DATA SUPPLIED:
(** * ProcessManager (code-d): probing and stopping serve-d, dcd-server, dcd-client

    A shallow embedding of the [ProcessManager] class.  Asynchronous
    functions become trees of suspension points (external commands, the
    settle timer, console output); a system interface executes the commands,
    so every statement below holds for any behaviour of the process table. *)

From Stdlib Require Import String Ascii List ZArith Bool Lia DecimalString
  Permutation DecimalPos DecimalZ.
Import ListNotations.
Open Scope string_scope.
Open Scope Z_scope.

(* ================================================================== *)
(** ** JavaScript strings

    A [string] is read as a sequence of UTF-16 code units below 256. *)

Module JsString.

(** [WhiteSpace] and [LineTerminator] code units below 256: TAB, LF, VT,
    FF, CR, SP and NBSP. *)
Definition is_space (c : ascii) : bool :=
  let n := nat_of_ascii c in
  ((9 <=? n) && (n <=? 13) || (n =? 32) || (n =? 160))%nat.

Definition is_empty (s : string) : bool :=
  match s with EmptyString => true | String _ _ => false end.

Fixpoint trimStart (s : string) : string :=
  match s with
  | EmptyString => EmptyString
  | String c s' => if is_space c then trimStart s' else s
  end.

Fixpoint trimEnd (s : string) : string :=
  match s with
  | EmptyString => EmptyString
  | String c s' =>
      let r := trimEnd s' in
      if is_space c && is_empty r then EmptyString else String c r
  end.

(** [String.prototype.trim] *)
Definition trim (s : string) : string := trimEnd (trimStart s).

(** [s.split(sep)] for a non-empty separator [sep].  [skip] counts the code
    units of a separator occurrence still to be dropped, [cur] is the piece
    being read, reversed. *)
Fixpoint split_go (sep : string) (skip : nat) (cur : list ascii) (s : string)
  : list string :=
  match s with
  | EmptyString => [string_of_list_ascii (rev cur)]
  | String c s' =>
      match skip with
      | S n => split_go sep n cur s'
      | O =>
          if prefix sep s
          then string_of_list_ascii (rev cur)
                 :: split_go sep (String.length sep - 1) [] s'
          else split_go sep 0 (c :: cur) s'
      end
  end.

Definition split (sep s : string) : list string := split_go sep 0 [] s.

(** [s.includes(needle)] *)
Fixpoint includes (needle s : string) : bool :=
  prefix needle s
  || match s with
     | EmptyString => false
     | String _ s' => includes needle s'
     end.

(** [s.replace(/c/g, "")] for a single code unit [c]. *)
Fixpoint remove_all (c : ascii) (s : string) : string :=
  match s with
  | EmptyString => EmptyString
  | String d s' =>
      if Ascii.eqb c d then remove_all c s' else String d (remove_all c s')
  end.

Definition dquote : ascii := "034"%char.
Definition LF : string := String "010"%char EmptyString.
Definition CRLF : string := String "013"%char LF.

(** [`"${s}"`] *)
Definition quoted (s : string) : string :=
  String dquote s ++ String dquote EmptyString.

End JsString.

(* ================================================================== *)
(** ** JavaScript numbers

    The numbers of this program are the results of [parseInt(_, 10)] and the
    literal [-1]: [NaN], or the Number value of an integer.  [Int z] stands
    for the Number nearest to [z] (the two zeros are identified); below 2^53
    in magnitude it is [z] itself. *)

Module JsNumber.

Inductive number : Type :=
| NaN
| Int (z : Z).

Definition isNaN (n : number) : bool :=
  match n with NaN => true | Int _ => false end.

Definition digit (c : ascii) : option Z :=
  let n := nat_of_ascii c in
  if ((48 <=? n) && (n <=? 57))%nat then Some (Z.of_nat n - 48) else None.

(** The longest prefix of decimal digits of [s], read with accumulator
    [acc]; [seen] records whether a digit was read. *)
Fixpoint digits (s : string) (seen : bool) (acc : Z) : option Z :=
  match s with
  | EmptyString => if seen then Some acc else None
  | String c s' =>
      match digit c with
      | Some d => digits s' true (10 * acc + d)
      | None => if seen then Some acc else None
      end
  end.

(** [parseInt(s, 10)]: leading white space is skipped, one sign is read,
    then the longest run of decimal digits; no digit gives [NaN]. *)
Definition parseInt (s : string) : number :=
  match JsString.trimStart s with
  | EmptyString => NaN
  | String c rest =>
      if Ascii.eqb c "-" then
        match digits rest false 0 with Some z => Int (- z) | None => NaN end
      else if Ascii.eqb c "+" then
        match digits rest false 0 with Some z => Int z | None => NaN end
      else
        match digits (String c rest) false 0 with
        | Some z => Int z
        | None => NaN
        end
  end.

(** [ToString(undefined)], the text [parseInt] reads when handed a missing
    array element. *)
Definition undefined_text : string := "undefined".

(** [`${n}`]: decimal digits (exact below 10^21 in magnitude). *)
Definition toString (n : number) : string :=
  match n with
  | NaN => "NaN"
  | Int z => NilZero.string_of_int (Z.to_int z)
  end.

EXERCISE DESCRIPTION: Set down every entry again, exactly as written.

EXPECTED ANSWER:
(** * ProcessManager (code-d): probing and stopping serve-d, dcd-server, dcd-client

    A shallow embedding of the [ProcessManager] class.  Asynchronous
    functions become trees of suspension points (external commands, the
    settle timer, console output); a system interface executes the commands,
    so every statement below holds for any behaviour of the process table. *)

From Stdlib Require Import String Ascii List ZArith Bool Lia DecimalString
  Permutation DecimalPos DecimalZ.
Import ListNotations.
Open Scope string_scope.
Open Scope Z_scope.

(* ================================================================== *)
(** ** JavaScript strings

    A [string] is read as a sequence of UTF-16 code units below 256. *)

Module JsString.

(** [WhiteSpace] and [LineTerminator] code units below 256: TAB, LF, VT,
    FF, CR, SP and NBSP. *)
Definition is_space (c : ascii) : bool :=
  let n := nat_of_ascii c in
  ((9 <=? n) && (n <=? 13) || (n =? 32) || (n =? 160))%nat.

Definition is_empty (s : string) : bool :=
  match s with EmptyString => true | String _ _ => false end.

Fixpoint trimStart (s : string) : string :=
  match s with
  | EmptyString => EmptyString
  | String c s' => if is_space c then trimStart s' else s
  end.

Fixpoint trimEnd (s : string) : string :=
  match s with
  | EmptyString => EmptyString
  | String c s' =>
      let r := trimEnd s' in
      if is_space c && is_empty r then EmptyString else String c r
  end.

(** [String.prototype.trim] *)
Definition trim (s : string) : string := trimEnd (trimStart s).

(** [s.split(sep)] for a non-empty separator [sep].  [skip] counts the code
    units of a separator occurrence still to be dropped, [cur] is the piece
    being read, reversed. *)
Fixpoint split_go (sep : string) (skip : nat) (cur : list ascii) (s : string)
  : list string :=
  match s with
  | EmptyString => [string_of_list_ascii (rev cur)]
  | String c s' =>
      match skip with
      | S n => split_go sep n cur s'
      | O =>
          if prefix sep s
          then string_of_list_ascii (rev cur)
                 :: split_go sep (String.length sep - 1) [] s'
          else split_go sep 0 (c :: cur) s'
      end
  end.

Definition split (sep s : string) : list string := split_go sep 0 [] s.

(** [s.includes(needle)] *)
Fixpoint includes (needle s : string) : bool :=
  prefix needle s
  || match s with
     | EmptyString => false
     | String _ s' => includes needle s'
     end.

(** [s.replace(/c/g, "")] for a single code unit [c]. *)
Fixpoint remove_all (c : ascii) (s : string) : string :=
  match s with
  | EmptyString => EmptyString
  | String d s' =>
      if Ascii.eqb c d then remove_all c s' else String d (remove_all c s')
  end.

Definition dquote : ascii := "034"%char.
Definition LF : string := String "010"%char EmptyString.
Definition CRLF : string := String "013"%char LF.

(** [`"${s}"`] *)
Definition quoted (s : string) : string :=
  String dquote s ++ String dquote EmptyString.

End JsString.

(* ================================================================== *)
(** ** JavaScript numbers

    The numbers of this program are the results of [parseInt(_, 10)] and the
    literal [-1]: [NaN], or the Number value of an integer.  [Int z] stands
    for the Number nearest to [z] (the two zeros are identified); below 2^53
    in magnitude it is [z] itself. *)

Module JsNumber.

Inductive number : Type :=
| NaN
| Int (z : Z).

Definition isNaN (n : number) : bool :=
  match n with NaN => true | Int _ => false end.

Definition digit (c : ascii) : option Z :=
  let n := nat_of_ascii c in
  if ((48 <=? n) && (n <=? 57))%nat then Some (Z.of_nat n - 48) else None.

(** The longest prefix of decimal digits of [s], read with accumulator
    [acc]; [seen] records whether a digit was read. *)
Fixpoint digits (s : string) (seen : bool) (acc : Z) : option Z :=
  match s with
  | EmptyString => if seen then Some acc else None
  | String c s' =>
      match digit c with
      | Some d => digits s' true (10 * acc + d)
      | None => if seen then Some acc else None
      end
  end.

(** [parseInt(s, 10)]: leading white space is skipped, one sign is read,
    then the longest run of decimal digits; no digit gives [NaN]. *)
Definition parseInt (s : string) : number :=
  match JsString.trimStart s with
  | EmptyString => NaN
  | String c rest =>
      if Ascii.eqb c "-" then
        match digits rest false 0 with Some z => Int (- z) | None => NaN end
      else if Ascii.eqb c "+" then
        match digits rest false 0 with Some z => Int z | None => NaN end
      else
        match digits (String c rest) false 0 with
        | Some z => Int z
        | None => NaN
        end
  end.

(** [ToString(undefined)], the text [parseInt] reads when handed a missing
    array element. *)
Definition undefined_text : string := "undefined".

(** [`${n}`]: decimal digits (exact below 10^21 in magnitude). *)
Definition toString (n : number) : string :=
  match n with
  | NaN => "NaN"
  | Int z => NilZero.string_of_int (Z.to_int z)
  end.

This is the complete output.